The fear is back, thanks to the bombings in London, which is, of course, what the terrorists intend. And when the New York police responded by announcing they would begin inspecting the bags of subway and bus passengers, it was unclear if it served to reassure us or, like orange alerts, just make us jumpier.
“There will certainly be no racial profiling allowed,” Police Commissioner Ray Kelly rushed to say, and Mayor Bloomberg promised the checks would be “totally random.”
Until then, I hadn’t really stopped to consider how absolutely stigmatized any hint of “racial profiling” had become during the past few years. George Bush condemned it in his very first address to Congress (“We will end it in America”) and in a speech several weeks before 9/11. “I particularly direct you to follow a policy of race neutrality,” Tom Ridge wrote in a memo last year, reiterating that the “Department of Homeland Security’s policy is to prohibit the consideration of race or ethnicity in our daily law enforcement activities,” and his successor agrees. Opposition to racial profiling is perhaps the one issue on which John Ashcroft and Al Sharpton and the ACLU all agree. In the mainstream media, the brave peeps of contrarian candor—as when Maureen Dowd wrote that 9/11 might have been prevented “if the law-enforcement agencies had not been so . . . timid about racial profiling”—are rare. Absolute con is motherhood and apple pie; full-throated pro is, by definition, a position of right-wing freaks and outliers.
Would that it were as unambiguous as our leaders make out. Racial profiling of any kind, Bloomberg told a caller to his radio show, is unconstitutional, so just forget about it. “The courts will not permit you to do that. . . . Period, end of story.” Maybe, but not necessarily; given that submitting to one of the few-and-far-between subway checkpoints is consensual, ethnically targeted bag searches might not be found to violate the equal-protection clause of the Fourteenth Amendment.

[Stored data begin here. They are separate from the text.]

(** * Kube Copilot: the orchestration core, embedded and verified

    A shallow embedding of [src/extension.ts] and [src/kubernetes.ts]:
    the tool classifier, the tool dispatcher [executeTool], the planner
    ([planWithLm], [fallbackPlan]), the formatter [formatWithLm] and the
    per-turn state machine ([handleChatRequest], [handlePendingAction],
    [runAgentLoop]).

    Conventions of the embedding.
    - A JavaScript string is its sequence of UTF-16 code units, restricted
      to code units below 256: one [ascii] per code unit.
    - JavaScript values that are only produced by JSON ([args], result
      payloads, response bodies) are terms of [JsVal]; numbers are integers.
    - A thrown value is an [Error] object carrying its [message].
    - [console.log] and [console.warn] have no effect on the state modelled
      here and are left out.
    - Objects list their own properties in insertion order.
    - The cluster, the language model and the two JSON library functions
      ([jsonrepair], [JSON.parse]) are collaborators outside the repository:
      they are the fields of the class [Collaborators], and every theorem
      holds for all of its instances. *)

From Stdlib Require Import String Ascii List ZArith NArith Bool Lia.
From stdpp Require Import base option gmap strings list pretty.
Import ListNotations.
Local Open Scope string_scope.
Local Open Scope list_scope.

(* ===================================================================== *)
(** ** JavaScript strings *)
(* ===================================================================== *)

Module JsString.

Definition code (c : ascii) : N := N_of_ascii c.

(** [WhiteSpace] and [LineTerminator] code units below 256: TAB, LF, VT,
    FF, CR, SP and NBSP. This is the class [\s], and what [trim] strips. *)
Definition isSpace (c : ascii) : bool :=
  let n := code c in
  ((9 <=? n) && (n <=? 13) || (n =? 32) || (n =? 160))%N.

(** [.] matches every code unit except the line terminators LF and CR. *)
Definition isLineTerminator (c : ascii) : bool :=
  let n := code c in ((n =? 10) || (n =? 13))%N.

Definition isDigit (c : ascii) : bool :=
  let n := code c in ((48 <=? n) && (n <=? 57))%N.

(** [toLowerCase] on one code unit below 256: A-Z, and the Latin-1 capitals
    U+00C0..U+00DE except the multiplication sign U+00D7. *)
Definition toLowerChar (c : ascii) : ascii :=
  let n := code c in
  if ((65 <=? n) && (n <=? 90)
      || (192 <=? n) && (n <=? 222) && negb (n =? 215))%N
  then ascii_of_N (n + 32) else c.

Fixpoint toLowerCase (s : string) : string :=
  match s with
  | EmptyString => EmptyString
  | String c s' => String (toLowerChar c) (toLowerCase s')
  end.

Well, the mayor says, even if it were legal, it would be impractical, since “you can’t predict what a terrorist looks like . . . You just can’t go and say everybody who has blue eyes . . . is a terrorist just because most terrorists that you’ve caught have blue eyes.” Nobody, of course, is saying that every young Arab or Pakistani man is an Islamic terrorist. But it is deeply disingenuous of Bloomberg to deny the fact that not just “most” but nearly every jihadi who has attacked a Western European or American target is a young Arab or Pakistani man. In other words, you can predict with a fair degree of certainty what an Al Qaeda terrorist looks like. Just as we have always known what Mafiosi look like—even as we understand that only an infinitesimal fraction of Italian-Americans are members of the mob.